Stored records
────────

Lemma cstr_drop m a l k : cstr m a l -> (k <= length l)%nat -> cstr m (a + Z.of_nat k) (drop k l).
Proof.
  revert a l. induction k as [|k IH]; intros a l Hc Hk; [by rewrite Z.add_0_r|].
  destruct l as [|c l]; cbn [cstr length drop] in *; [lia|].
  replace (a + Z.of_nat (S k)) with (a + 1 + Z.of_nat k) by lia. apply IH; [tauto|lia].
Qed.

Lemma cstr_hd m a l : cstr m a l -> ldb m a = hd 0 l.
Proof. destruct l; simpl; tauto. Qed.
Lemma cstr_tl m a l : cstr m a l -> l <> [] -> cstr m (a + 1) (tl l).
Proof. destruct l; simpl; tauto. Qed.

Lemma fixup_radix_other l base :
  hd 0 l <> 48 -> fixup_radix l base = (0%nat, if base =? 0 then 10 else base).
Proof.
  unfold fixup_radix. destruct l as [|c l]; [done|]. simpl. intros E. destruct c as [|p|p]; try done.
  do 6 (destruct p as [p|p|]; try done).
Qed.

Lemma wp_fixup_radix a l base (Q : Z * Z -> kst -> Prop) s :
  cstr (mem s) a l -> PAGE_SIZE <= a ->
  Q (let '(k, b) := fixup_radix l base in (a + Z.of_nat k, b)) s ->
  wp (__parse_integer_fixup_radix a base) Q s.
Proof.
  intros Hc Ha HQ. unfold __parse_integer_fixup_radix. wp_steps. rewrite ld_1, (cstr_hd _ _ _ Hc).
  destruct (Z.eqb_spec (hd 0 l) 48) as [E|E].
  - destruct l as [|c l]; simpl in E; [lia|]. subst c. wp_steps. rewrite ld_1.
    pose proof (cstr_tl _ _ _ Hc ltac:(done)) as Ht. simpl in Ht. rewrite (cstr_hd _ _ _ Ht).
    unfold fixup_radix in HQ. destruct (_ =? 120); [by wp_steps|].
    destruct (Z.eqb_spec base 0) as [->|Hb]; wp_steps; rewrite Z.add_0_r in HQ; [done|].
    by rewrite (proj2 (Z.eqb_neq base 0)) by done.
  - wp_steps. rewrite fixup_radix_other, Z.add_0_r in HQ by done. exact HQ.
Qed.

────────

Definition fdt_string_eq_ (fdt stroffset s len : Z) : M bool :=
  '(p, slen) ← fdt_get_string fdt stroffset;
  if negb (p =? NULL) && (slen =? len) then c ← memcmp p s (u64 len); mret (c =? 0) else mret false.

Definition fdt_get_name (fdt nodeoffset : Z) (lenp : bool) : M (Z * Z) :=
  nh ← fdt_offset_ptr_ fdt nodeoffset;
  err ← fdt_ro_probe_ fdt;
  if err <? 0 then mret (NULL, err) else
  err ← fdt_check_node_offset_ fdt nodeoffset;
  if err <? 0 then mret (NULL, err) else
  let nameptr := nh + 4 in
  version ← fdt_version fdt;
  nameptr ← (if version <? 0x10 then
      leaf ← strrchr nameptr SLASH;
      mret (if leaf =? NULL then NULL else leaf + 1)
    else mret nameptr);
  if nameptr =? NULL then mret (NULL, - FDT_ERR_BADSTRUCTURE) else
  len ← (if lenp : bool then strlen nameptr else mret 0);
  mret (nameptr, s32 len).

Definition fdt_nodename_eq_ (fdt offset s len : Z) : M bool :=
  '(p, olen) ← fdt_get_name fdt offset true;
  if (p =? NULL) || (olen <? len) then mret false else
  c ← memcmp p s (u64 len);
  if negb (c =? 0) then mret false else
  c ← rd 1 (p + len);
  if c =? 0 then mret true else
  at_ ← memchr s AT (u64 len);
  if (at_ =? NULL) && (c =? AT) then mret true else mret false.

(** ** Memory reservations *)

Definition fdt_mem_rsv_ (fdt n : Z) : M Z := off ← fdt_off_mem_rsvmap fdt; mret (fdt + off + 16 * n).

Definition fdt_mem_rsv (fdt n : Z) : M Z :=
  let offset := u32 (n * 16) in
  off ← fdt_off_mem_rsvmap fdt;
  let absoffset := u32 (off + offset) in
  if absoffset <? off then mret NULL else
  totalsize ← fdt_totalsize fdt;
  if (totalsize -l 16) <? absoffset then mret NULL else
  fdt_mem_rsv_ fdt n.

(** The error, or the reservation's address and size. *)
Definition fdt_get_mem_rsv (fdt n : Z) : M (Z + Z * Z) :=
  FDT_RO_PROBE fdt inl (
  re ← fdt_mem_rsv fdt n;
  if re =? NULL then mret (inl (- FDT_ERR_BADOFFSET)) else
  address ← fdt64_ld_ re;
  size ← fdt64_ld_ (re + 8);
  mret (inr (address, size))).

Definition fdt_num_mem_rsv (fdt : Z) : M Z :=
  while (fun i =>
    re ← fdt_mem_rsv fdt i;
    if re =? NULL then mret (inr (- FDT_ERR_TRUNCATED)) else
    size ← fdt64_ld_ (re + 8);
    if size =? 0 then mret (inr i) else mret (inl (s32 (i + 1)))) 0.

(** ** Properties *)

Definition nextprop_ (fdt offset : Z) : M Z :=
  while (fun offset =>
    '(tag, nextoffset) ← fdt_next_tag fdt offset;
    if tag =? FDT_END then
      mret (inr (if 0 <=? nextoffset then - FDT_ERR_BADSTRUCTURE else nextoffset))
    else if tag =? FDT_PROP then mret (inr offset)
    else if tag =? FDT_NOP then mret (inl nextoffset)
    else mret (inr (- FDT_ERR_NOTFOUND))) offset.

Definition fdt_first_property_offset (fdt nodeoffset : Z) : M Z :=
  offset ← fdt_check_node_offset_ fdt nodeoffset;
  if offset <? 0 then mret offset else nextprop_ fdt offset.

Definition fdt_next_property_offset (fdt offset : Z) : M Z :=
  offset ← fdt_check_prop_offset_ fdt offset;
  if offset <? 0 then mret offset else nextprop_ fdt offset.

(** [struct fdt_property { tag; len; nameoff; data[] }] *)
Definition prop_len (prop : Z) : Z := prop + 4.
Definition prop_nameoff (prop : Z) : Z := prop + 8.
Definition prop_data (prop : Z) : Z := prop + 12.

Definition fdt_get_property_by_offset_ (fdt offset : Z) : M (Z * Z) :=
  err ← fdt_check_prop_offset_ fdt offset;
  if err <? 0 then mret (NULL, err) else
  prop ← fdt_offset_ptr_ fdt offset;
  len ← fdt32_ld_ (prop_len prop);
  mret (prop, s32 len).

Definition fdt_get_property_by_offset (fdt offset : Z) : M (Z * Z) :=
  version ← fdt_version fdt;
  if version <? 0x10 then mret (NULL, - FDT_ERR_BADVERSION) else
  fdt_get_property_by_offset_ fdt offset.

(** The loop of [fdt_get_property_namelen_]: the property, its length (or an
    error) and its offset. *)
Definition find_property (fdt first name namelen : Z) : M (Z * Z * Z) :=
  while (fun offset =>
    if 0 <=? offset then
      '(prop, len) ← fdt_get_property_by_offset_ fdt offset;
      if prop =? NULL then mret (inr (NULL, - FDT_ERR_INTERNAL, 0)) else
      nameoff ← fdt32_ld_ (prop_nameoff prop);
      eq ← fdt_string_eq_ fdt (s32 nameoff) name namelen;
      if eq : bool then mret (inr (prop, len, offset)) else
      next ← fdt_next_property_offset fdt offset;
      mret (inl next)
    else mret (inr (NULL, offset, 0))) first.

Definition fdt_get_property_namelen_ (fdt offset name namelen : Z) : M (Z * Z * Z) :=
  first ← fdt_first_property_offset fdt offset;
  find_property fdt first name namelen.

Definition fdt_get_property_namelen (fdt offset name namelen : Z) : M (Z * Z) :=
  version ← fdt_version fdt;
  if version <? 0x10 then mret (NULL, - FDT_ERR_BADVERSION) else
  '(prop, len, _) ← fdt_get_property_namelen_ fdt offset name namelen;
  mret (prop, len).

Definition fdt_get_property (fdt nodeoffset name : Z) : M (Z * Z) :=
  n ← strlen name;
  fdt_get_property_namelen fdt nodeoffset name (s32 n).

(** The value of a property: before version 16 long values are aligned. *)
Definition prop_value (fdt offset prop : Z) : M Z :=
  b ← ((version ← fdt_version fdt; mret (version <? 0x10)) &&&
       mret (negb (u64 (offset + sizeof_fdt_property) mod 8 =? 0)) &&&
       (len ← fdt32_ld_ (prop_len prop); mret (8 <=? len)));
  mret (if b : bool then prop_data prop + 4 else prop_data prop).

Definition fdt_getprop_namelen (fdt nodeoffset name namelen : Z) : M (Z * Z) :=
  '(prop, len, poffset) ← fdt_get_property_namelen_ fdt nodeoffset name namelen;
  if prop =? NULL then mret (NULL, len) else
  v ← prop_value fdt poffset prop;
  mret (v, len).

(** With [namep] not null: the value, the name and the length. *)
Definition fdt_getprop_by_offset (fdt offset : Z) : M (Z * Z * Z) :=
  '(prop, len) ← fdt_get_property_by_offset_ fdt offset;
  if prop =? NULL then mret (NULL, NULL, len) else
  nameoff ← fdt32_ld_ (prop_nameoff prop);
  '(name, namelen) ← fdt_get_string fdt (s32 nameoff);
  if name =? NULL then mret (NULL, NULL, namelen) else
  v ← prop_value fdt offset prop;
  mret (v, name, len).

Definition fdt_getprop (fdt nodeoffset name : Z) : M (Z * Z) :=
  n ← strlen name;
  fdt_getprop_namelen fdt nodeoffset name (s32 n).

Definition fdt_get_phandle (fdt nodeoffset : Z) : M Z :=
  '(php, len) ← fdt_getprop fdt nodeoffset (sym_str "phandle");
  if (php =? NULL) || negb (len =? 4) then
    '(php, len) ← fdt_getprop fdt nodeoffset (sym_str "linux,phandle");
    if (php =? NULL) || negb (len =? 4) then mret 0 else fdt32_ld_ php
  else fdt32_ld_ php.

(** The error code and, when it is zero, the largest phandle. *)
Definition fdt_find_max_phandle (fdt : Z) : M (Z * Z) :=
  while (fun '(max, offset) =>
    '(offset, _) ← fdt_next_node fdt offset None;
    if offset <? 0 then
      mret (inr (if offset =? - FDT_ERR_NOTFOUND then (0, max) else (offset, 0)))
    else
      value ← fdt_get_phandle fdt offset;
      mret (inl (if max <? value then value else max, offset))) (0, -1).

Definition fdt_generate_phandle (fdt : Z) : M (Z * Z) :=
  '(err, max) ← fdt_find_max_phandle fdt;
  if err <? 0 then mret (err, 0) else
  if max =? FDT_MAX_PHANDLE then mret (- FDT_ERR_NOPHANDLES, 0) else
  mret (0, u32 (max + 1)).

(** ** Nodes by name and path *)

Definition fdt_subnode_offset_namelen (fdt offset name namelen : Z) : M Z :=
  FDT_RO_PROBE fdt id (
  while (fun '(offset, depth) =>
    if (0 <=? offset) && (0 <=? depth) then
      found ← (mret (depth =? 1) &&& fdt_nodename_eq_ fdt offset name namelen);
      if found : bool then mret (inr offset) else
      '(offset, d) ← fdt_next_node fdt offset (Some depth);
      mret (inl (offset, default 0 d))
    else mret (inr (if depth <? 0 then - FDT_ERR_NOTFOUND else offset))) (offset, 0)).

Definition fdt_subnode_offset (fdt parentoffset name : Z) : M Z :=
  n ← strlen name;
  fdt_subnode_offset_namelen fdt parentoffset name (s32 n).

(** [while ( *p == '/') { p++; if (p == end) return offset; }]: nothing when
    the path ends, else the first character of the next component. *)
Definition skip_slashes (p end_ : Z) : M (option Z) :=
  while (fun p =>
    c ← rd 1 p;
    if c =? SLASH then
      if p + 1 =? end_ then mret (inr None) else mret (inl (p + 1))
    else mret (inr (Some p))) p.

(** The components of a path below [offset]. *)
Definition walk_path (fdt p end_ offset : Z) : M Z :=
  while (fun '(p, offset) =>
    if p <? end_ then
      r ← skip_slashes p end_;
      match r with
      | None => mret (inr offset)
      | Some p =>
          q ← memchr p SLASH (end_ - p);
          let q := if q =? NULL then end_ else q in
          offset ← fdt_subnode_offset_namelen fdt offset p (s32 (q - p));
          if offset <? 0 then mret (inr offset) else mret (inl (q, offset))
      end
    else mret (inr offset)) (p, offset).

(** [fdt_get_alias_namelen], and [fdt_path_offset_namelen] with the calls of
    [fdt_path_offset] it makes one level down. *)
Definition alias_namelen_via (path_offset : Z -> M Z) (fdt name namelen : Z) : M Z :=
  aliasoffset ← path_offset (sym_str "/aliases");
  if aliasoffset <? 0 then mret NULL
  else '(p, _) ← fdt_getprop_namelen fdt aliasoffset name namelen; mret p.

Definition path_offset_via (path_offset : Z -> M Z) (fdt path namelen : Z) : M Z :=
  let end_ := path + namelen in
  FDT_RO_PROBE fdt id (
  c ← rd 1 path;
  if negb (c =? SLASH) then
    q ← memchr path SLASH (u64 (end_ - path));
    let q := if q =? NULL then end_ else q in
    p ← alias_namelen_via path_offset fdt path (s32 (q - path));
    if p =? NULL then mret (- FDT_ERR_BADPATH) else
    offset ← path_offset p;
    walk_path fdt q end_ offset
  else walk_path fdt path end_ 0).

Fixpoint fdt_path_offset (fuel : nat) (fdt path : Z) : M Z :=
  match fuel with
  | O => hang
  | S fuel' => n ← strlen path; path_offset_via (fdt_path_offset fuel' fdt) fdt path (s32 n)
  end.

────────

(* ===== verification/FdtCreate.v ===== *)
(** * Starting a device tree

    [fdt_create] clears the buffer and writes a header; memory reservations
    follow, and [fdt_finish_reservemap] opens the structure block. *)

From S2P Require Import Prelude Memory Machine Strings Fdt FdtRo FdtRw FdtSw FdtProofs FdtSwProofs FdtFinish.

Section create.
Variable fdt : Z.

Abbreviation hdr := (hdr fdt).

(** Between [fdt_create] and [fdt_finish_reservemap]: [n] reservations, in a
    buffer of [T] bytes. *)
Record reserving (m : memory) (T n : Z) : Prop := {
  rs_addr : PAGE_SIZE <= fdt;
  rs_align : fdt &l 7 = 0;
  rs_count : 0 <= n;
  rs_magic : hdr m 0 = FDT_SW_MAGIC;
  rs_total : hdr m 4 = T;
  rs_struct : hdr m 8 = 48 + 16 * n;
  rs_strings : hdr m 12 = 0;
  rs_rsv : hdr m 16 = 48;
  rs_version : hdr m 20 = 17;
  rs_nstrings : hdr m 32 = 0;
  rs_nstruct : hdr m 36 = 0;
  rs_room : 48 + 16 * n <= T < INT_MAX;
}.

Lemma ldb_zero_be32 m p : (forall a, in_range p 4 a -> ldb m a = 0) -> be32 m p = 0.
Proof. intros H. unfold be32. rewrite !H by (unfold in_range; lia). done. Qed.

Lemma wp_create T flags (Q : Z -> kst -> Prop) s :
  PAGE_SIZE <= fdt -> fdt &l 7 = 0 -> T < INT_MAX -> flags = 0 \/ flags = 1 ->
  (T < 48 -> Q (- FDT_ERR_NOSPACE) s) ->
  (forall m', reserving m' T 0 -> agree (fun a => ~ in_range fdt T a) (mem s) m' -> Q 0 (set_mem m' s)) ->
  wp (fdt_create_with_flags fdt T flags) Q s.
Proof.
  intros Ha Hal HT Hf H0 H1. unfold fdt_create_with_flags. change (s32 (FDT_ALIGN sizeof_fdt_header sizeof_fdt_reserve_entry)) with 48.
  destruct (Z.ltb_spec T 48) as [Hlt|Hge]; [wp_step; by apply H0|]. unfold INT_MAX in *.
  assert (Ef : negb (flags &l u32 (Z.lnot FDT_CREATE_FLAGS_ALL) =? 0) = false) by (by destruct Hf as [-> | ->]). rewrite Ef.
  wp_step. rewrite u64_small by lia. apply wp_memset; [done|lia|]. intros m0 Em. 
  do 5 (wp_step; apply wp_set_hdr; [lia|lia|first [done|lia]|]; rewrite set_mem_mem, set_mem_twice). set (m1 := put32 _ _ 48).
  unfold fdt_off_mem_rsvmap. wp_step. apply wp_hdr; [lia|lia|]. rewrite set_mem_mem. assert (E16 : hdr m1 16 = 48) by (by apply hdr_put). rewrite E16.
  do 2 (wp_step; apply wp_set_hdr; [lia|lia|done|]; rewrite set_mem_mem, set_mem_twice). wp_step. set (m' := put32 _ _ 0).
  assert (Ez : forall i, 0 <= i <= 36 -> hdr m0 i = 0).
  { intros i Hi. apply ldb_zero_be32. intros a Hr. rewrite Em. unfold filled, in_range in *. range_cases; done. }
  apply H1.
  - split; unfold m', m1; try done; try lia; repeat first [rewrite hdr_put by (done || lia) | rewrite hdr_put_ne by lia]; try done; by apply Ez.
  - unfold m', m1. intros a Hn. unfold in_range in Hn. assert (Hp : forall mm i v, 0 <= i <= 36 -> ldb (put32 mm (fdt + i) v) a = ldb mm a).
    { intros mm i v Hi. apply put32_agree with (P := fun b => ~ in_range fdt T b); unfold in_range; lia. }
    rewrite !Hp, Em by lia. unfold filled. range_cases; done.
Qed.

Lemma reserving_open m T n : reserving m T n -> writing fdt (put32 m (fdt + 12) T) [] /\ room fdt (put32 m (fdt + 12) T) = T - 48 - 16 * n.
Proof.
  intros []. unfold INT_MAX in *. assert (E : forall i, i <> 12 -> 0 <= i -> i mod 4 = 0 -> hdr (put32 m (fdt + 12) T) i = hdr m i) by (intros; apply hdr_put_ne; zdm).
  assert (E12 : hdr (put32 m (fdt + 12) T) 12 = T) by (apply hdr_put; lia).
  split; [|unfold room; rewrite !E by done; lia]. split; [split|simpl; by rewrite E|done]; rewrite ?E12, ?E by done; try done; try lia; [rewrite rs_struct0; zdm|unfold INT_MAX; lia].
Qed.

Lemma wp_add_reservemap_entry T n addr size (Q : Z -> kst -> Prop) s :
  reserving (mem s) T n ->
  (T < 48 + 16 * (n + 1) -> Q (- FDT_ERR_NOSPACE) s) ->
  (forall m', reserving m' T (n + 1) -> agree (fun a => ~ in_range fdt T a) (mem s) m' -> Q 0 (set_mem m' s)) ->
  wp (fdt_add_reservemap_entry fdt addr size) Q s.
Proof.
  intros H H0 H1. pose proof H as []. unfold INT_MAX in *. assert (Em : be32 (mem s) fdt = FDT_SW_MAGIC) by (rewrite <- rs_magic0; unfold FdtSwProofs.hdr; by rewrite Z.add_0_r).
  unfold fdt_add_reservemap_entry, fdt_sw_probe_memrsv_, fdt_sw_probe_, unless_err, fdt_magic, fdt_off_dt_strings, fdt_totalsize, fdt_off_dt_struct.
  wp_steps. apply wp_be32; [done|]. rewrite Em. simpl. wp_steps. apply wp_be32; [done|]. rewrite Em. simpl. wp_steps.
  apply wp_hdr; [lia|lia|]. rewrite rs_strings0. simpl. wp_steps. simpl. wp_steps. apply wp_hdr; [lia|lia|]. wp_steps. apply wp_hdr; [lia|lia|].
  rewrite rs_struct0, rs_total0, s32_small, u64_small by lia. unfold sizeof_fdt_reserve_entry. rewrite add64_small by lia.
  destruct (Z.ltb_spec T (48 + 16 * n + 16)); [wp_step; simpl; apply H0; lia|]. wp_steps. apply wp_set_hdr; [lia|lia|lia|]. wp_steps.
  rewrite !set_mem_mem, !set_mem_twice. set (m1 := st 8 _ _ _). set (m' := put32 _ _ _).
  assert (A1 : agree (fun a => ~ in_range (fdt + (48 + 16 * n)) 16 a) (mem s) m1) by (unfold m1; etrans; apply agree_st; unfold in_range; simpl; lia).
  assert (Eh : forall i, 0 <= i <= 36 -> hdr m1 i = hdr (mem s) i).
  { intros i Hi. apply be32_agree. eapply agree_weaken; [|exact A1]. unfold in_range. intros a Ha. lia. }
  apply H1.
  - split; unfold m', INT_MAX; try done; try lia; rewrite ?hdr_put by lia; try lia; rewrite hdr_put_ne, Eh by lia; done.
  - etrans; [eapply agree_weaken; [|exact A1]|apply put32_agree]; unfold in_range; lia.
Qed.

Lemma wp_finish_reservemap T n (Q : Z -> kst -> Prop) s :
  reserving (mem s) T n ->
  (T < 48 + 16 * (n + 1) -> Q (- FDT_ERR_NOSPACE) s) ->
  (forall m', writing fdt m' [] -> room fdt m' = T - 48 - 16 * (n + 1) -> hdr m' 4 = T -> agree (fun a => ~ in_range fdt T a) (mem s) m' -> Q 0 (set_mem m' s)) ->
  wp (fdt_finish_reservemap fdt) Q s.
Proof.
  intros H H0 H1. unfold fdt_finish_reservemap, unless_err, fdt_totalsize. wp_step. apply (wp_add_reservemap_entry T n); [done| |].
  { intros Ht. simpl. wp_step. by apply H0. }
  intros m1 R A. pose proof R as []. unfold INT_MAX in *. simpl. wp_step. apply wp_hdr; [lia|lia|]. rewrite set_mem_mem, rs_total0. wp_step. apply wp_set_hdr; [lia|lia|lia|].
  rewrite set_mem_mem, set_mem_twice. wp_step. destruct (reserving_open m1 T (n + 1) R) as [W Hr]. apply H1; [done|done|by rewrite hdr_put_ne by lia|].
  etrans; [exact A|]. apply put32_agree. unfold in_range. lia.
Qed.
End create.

────────

Tell how many lines of the entries above include "bool". The answer should be the number and nothing more.

*Exercise answer*: 7